Exactly two weeks ago, the Ranking Republican on the House Ways & Means Committee - Rep. Vinny deMacedo – asked Administration and Finance Secretary Jay Gonzalez whether or not the Commonwealth could finish out the last four months of the fiscal year without tapping the Rainy Day Fund. The Secretary’s response was affirmative. Barring any tax revenue downturns within the next four months, the state would end FY2010 in good standing.
The Administration was so confident in its assessment on March 5th, that it recommended $80M of overpaid Medicaid money be deposited into the Rainy Day Fund in order to help shore up the state’s depleted reserves. This happened just as the state partially crawled out from under a $600 million gap the Administration identified in October.
Now only 14 days later, the Administration announces a $300M spending exposure related mostly to Medicaid. The Administration is now suggesting we may have to endure further cuts.

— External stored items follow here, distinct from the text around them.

(** * NeuroQuant-AI: the backtest engine of services/marketService.ts

    A shallow embedding of [calculateSMA], [calculateRSI] and [runBacktest]
    together with the properties of the engine's specification.

    Number models.  The engine is embedded over two models of the
    JavaScript [number].

    - Exact: a rational, extended with [Infinity], [-Infinity] and [NaN].
      Arithmetic on finite values is exact, division by zero, the
      infinities and the propagation of [NaN] follow IEEE 754, comparisons
      with [NaN] are false, zero is unsigned.  This is the model of the
      universally quantified properties.  Binary64 rounds and overflows
      where this model does not, so the properties are stated without
      relying on exactness: where a computation on finite values can
      overflow in binary64, the statement admits the values ([Infinity],
      [NaN]) that the overflow leads to.

    - Binary64 (module [Binary64]): the IEEE 754 double the program
      computes with, as primitive floats.  Every function of the engine is
      repeated over it.  Concrete runs are evaluated in it bit for bit, and
      the properties that follow from the shape of the code and from the
      special values of IEEE 754 are proved on it.

    Integer configuration fields (window sizes, the RSI period) and array
    indices are [Z]. *)

From Stdlib Require Import String.
From Stdlib Require Import QArith Qabs Qreduction Lqa ZArith List Bool Lia.
From Stdlib Require Import Morphisms Setoid.
From Stdlib Require PrimFloat FloatOps SpecFloat FloatAxioms Uint63.
Import ListNotations.

Set Implicit Arguments.

Abbreviation length := List.length.
Local Open Scope string_scope.
Local Open Scope list_scope.

(* ================================================================== *)
(** * JavaScript numbers *)
(* ================================================================== *)

Module JsNum.

Inductive number : Type :=
| Fin (q : Q)
| PInf
| NInf
| NaN.

(** Finite results are kept in lowest terms, so that concrete runs can be
    compared with [=]. *)
Definition fin (q : Q) : number := Fin (Qred q).

Definition of_Z (z : Z) : number := Fin (inject_Z z).
Definition of_nat (n : nat) : number := of_Z (Z.of_nat n).

Definition zero : number := Fin 0.
Definition one : number := Fin 1.
Definition hundred : number := Fin 100.

(** Sign of a finite value: [Lt] negative, [Eq] zero, [Gt] positive. *)
Definition sign (q : Q) : comparison := (q ?= 0)%Q.

Definition neg (x : number) : number :=
  match x with
  | Fin a => fin (- a)
  | PInf => NInf
  | NInf => PInf
  | NaN => NaN
  end.

(** [x + y] *)
Definition add (x y : number) : number :=
  match x, y with
  | NaN, _ | _, NaN => NaN
  | Fin a, Fin b => fin (a + b)
  | PInf, NInf | NInf, PInf => NaN
  | PInf, _ | _, PInf => PInf
  | NInf, _ | _, NInf => NInf
  end.

(** [x - y] *)
Definition sub (x y : number) : number :=
  match x, y with
  | NaN, _ | _, NaN => NaN
  | Fin a, Fin b => fin (a - b)
  | PInf, PInf | NInf, NInf => NaN
  | PInf, _ | _, NInf => PInf
  | NInf, _ | _, PInf => NInf
  end.

Definition inf_of_sign (s : comparison) : number :=
  match s with
  | Gt => PInf
  | Lt => NInf
  | Eq => NaN
  end.

(** [x * y]; [Infinity * 0] is [NaN]. *)
Definition mul (x y : number) : number :=
  match x, y with
  | NaN, _ | _, NaN => NaN
  | Fin a, Fin b => fin (a * b)
  | Fin a, PInf | PInf, Fin a => inf_of_sign (sign a)
  | Fin a, NInf | NInf, Fin a => inf_of_sign (CompOpp (sign a))
  | PInf, PInf | NInf, NInf => PInf
  | PInf, NInf | NInf, PInf => NInf
  end.

(** [x / y]; a non-zero value over zero is an infinity of its sign,
    [0 / 0] and [Infinity / Infinity] are [NaN]. *)
Definition div (x y : number) : number :=
  match x, y with
  | NaN, _ | _, NaN => NaN
  | Fin a, Fin b =>
      match sign b with
      | Eq => inf_of_sign (sign a)
      | _ => fin (a / b)
      end
  | Fin _, PInf | Fin _, NInf => zero
  | PInf, Fin b => match sign b with Lt => NInf | _ => PInf end
  | NInf, Fin b => match sign b with Lt => PInf | _ => NInf end
  | PInf, PInf | PInf, NInf | NInf, PInf | NInf, NInf => NaN
  end.

(** [Math.abs] *)
Definition abs (x : number) : number :=
  match x with
  | Fin a => fin (Qabs a)
  | PInf | NInf => PInf
  | NaN => NaN
  end.

(** The relational comparison of two numbers: undefined as soon as one
    operand is [NaN]. *)
Definition cmp (x y : number) : option comparison :=
  match x, y with
  | NaN, _ | _, NaN => None
  | Fin a, Fin b => Some (a ?= b)%Q
  | PInf, PInf | NInf, NInf => Some Eq
  | PInf, _ | _, NInf => Some Gt
  | NInf, _ | _, PInf => Some Lt
  end.

(** [x < y], [x <= y], [x > y], [x >= y], [x === y] *)
Definition ltb (x y : number) : bool :=
  match cmp x y with Some Lt => true | _ => false end.
Definition leb (x y : number) : bool :=
  match cmp x y with Some Lt | Some Eq => true | _ => false end.
Definition gtb (x y : number) : bool :=
  match cmp x y with Some Gt => true | _ => false end.
Definition geb (x y : number) : bool :=
  match cmp x y with Some Gt | Some Eq => true | _ => false end.
Definition eqb (x y : number) : bool :=
  match cmp x y with Some Eq => true | _ => false end.

Definition is_finite (x : number) : Prop :=
  match x with Fin _ => True | _ => False end.

Definition is_nan (x : number) : Prop :=
  match x with NaN => True | _ => False end.

(** Two numbers denote the same value: finite values are compared as
    rationals, the special values only match themselves ([NaN] included:
    this is identity of values, not [===]). *)
Definition same (x y : number) : Prop :=
  match x, y with
  | Fin a, Fin b => (a == b)%Q
  | PInf, PInf | NInf, NInf | NaN, NaN => True
  | _, _ => False
  end.

End JsNum.

Export JsNum.

Declare Scope js_scope.
Delimit Scope js_scope with js.
Bind Scope js_scope with number.
Infix "+" := add : js_scope.
Infix "-" := sub : js_scope.
Infix "*" := mul : js_scope.
Infix "/" := div : js_scope.
Infix "<?" := ltb : js_scope.
Infix "<=?" := leb : js_scope.
Infix ">?" := gtb (at level 70) : js_scope.
Infix ">=?" := geb (at level 70) : js_scope.
Infix "===" := eqb (at level 70) : js_scope.
Infix "~~" := same (at level 70) : js_scope.

(* ================================================================== *)
(** * JavaScript runtime: exceptions and arrays *)
(* ================================================================== *)

(** The only exception the engine can raise is the runtime's own
    [TypeError], on reading a property of [undefined]. *)
Inductive JsError : Type :=
| TypeError.

Definition error_name (e : JsError) : string :=
  match e with
  | TypeError => "TypeError"
  end.

Inductive Result (A : Type) : Type :=
| Return (a : A)
| Throw (e : JsError).

Arguments Return {A} a.
Arguments Throw {A} e.

Definition bind {A B : Type} (m : Result A) (k : A -> Result B) : Result B :=
  match m with
  | Return a => k a
  | Throw e => Throw e
  end.

Notation "x <- m ;; k" := (bind m (fun x => k))
  (at level 61, m at next level, right associativity).
Notation "' p <- m ;; k" := (bind m (fun x => match x with p => k end))
  (at level 61, p pattern, m at next level, right associativity).

(** The loop [for (let i = ...; ...; i++) body] over an explicit list of
    index values, threading the loop-carried variables and stopping at the
    first exception. *)
Fixpoint for_each {I S : Type} (body : I -> S -> Result S) (idxs : list I) (s : S)
  : Result S :=
  match idxs with
  | [] => Return s
  | i :: idxs' => s' <- body i s ;; for_each body idxs' s'
  end.

(** The integers [lo, lo+1, ..., hi-1] (none when [hi <= lo]). *)
Definition zrange (lo hi : Z) : list Z :=
  map (fun k => (lo + Z.of_nat k)%Z) (seq 0 (Z.to_nat (hi - lo))).

Module Array.

(** [arr[i]]: [None] stands for [undefined] (index negative or past the
    end). *)
Definition get {A : Type} (arr : list A) (i : Z) : option A :=
  if (i <? 0)%Z then None else nth_error arr (Z.to_nat i).

(** [arr[i]] for an array of numbers read into a relational comparison,
    where [undefined] converts to [NaN]. *)
Definition get_num (arr : list number) (i : Z) : number :=
  match get arr i with
  | Some x => x
  | None => NaN
  end.

Fixpoint set_nat {A : Type} (hole : A) (arr : list A) (i : nat) (v : A) : list A :=
  match i, arr with
  | O, [] => [v]
  | O, _ :: arr' => v :: arr'
  | S i', [] => hole :: set_nat hole [] i' v
  | S i', x :: arr' => x :: set_nat hole arr' i' v
  end.

(** [arr[i] = v].  A negative [i] names an ordinary property and leaves
    the elements alone; an index past the end extends the array, the
    holes in between reading as [hole]. *)
Definition set {A : Type} (hole : A) (arr : list A) (i : Z) (v : A) : list A :=
  if (i <? 0)%Z then arr else set_nat hole arr (Z.to_nat i) v.

(** Clamping of a relative index of [Array.prototype.slice]. *)
Definition rel_index (len : nat) (i : Z) : nat :=
  if (i <? 0)%Z then Z.to_nat (Z.max (Z.of_nat len + i) 0)
  else Z.to_nat (Z.min i (Z.of_nat len)).

(** [arr.slice(start, end)] *)
Definition slice {A : Type} (arr : list A) (start stop : Z) : list A :=
  let k := rel_index (length arr) start in
  let final := rel_index (length arr) stop in
  firstn (final - k) (skipn k arr).

Fixpoint mapi_from {A B : Type} (f : A -> nat -> B) (idx : nat) (arr : list A) : list B :=
  match arr with
  | [] => []
  | x :: arr' => f x idx :: mapi_from f (S idx) arr'
  end.

(** [arr.map((x, idx) => f x idx)] *)
Definition mapi {A B : Type} (f : A -> nat -> B) (arr : list A) : list B :=
  mapi_from f 0 arr.

Fixpoint filteri_from {A : Type} (f : A -> nat -> bool) (idx : nat) (arr : list A) : list A :=
  match arr with
  | [] => []
  | x :: arr' =>
      if f x idx then x :: filteri_from f (S idx) arr'
      else filteri_from f (S idx) arr'
  end.

(** [arr.filter((x, idx) => f x idx)] *)
Definition filteri {A : Type} (f : A -> nat -> bool) (arr : list A) : list A :=
  filteri_from f 0 arr.

(** The elements paired with their indices, in order. *)
Definition indexed {A : Type} (arr : list A) : list (nat * A) :=
  combine (seq 0 (length arr)) arr.

End Array.

(* ================================================================== *)
(** * types.ts *)
(* ================================================================== *)

Inductive SignalType : Type :=
| BUY
| SELL
| HOLD.

Definition SignalType_eqb (a b : SignalType) : bool :=
  match a, b with
  | BUY, BUY | SELL, SELL | HOLD, HOLD => true
  | _, _ => false
  end.

Inductive Mode : Type :=
| ALGO
| AI.

Definition Mode_eqb (a b : Mode) : bool :=
  match a, b with
  | ALGO, ALGO | AI, AI => true
  | _, _ => false
  end.

Module MarketData.
Record t : Type := mk {
  date : string;
  close : number;
  open : number;
  high : number;
  low : number;
  volume : number
}.
End MarketData.

Module Trade.
Record t : Type := mk {
  date : string;
  type : SignalType;
  price : number;
  amount : number;
  balanceAfter : number;
  reason : string
}.
End Trade.

(** [exchange] and [symbol] are not read by the engine and are left out. *)
Module StrategyConfig.
Record t : Type := mk {
  mode : Mode;
  initialCapital : number;
  shortWindow : Z;
  longWindow : Z;
  rsiPeriod : Z;
  rsiOverbought : number;
  rsiOversold : number;
  useRsiFilter : bool
}.
End StrategyConfig.

(** [confidence] and [strategySource] are not read by the engine. *)
Module AiSignal.
Record t : Type := mk {
  date : string;
  action : SignalType;
  reason : string
}.
End AiSignal.

Module HistoryEntry.
Record t : Type := mk {
  date : string;
  balance : number
}.
End HistoryEntry.

Module BacktestResult.
Record t : Type := mk {
  trades : list Trade.t;
  finalBalance : number;
  totalReturn : number;
  winRate : number;
  maxDrawdown : number;
  history : list HistoryEntry.t
}.
End BacktestResult.

(** [Map<string, AiSignal>]: keys are unique, [set] on a present key
    replaces its value. *)
Module SignalMap.
Definition t : Type := list (string * AiSignal.t).

Definition empty : t := [].

Fixpoint set (m : t) (k : string) (v : AiSignal.t) : t :=
  match m with
  | [] => [(k, v)]
  | (k', v') :: m' =>
      if String.eqb k' k then (k', v) :: m' else (k', v') :: set m' k v
  end.

Fixpoint get (m : t) (k : string) : option AiSignal.t :=
  match m with
  | [] => None
  | (k', v') :: m' => if String.eqb k' k then Some v' else get m' k
  end.
End SignalMap.

(* ================================================================== *)
(** * services/marketService.ts: indicators *)
(* ================================================================== *)

Local Open Scope js_scope.

(** [data[i].close]: reading [close] off [undefined] raises [TypeError]. *)
Definition close_at (data : list MarketData.t) (i : Z) : Result number :=
  match Array.get data i with
  | Some d => Return (MarketData.close d)
  | None => Throw TypeError
  end.

Definition calculateSMA (data : list MarketData.t) (windowSize : Z) : list number :=
  Array.mapi
    (fun _ idx =>
       if (Z.of_nat idx <? windowSize - 1)%Z then NaN
       else
         let slice :=
           Array.slice data (Z.of_nat idx - windowSize + 1) (Z.of_nat idx + 1) in
         let sum := fold_left (fun acc curr => acc + MarketData.close curr) slice zero in
         sum / of_Z windowSize)
    data.

(** [100 - (100 / (1 + avgGain / (avgLoss === 0 ? 1 : avgLoss)))], the
    expression of both the seed and the smoothing step. *)
Definition rsi_value (avgGain avgLoss : number) : number :=
  hundred - hundred / (one + avgGain / (if avgLoss === zero then one else avgLoss)).

(** Body of the seed loop [for (let i = 1; i <= period; i++)], carrying
    [(gains, losses)]. *)
Definition rsi_seed_body (data : list MarketData.t) (i : Z) (acc : number * number)
  : Result (number * number) :=
  let '(gains, losses) := acc in
  ci <- close_at data i ;;
  cp <- close_at data (i - 1) ;;
  let diff := ci - cp in
  if diff >? zero then Return (gains + diff, losses)
  else Return (gains, losses + abs diff).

This is simply another example of how the Patrick Administration – despite being handed billions of dollars in federal bailout money and raiding 75% of reserves – cannot competently manage this fiscal crisis.
After downwardly revising tax revenue projections in October due to a $600 million gap, the Patrick Administration increased its projections only three months later in January. The revenue projection was raised by $181 million, and $43 million of October 9C cuts were restored. Clearly, the Administration just cannot get it right.
In January, House Minority Leader Brad Jones criticized the Governor for hastily boosting projections so soon after enduring the worst fiscal crisis since the Great Depression. Recovery will undoubtedly be slow. It is only prudent to proceed with caution. Ignoring our advice, the Administration has now put us in a situation which could have been avoided.
The time has come to hand the keys to the store to someone else.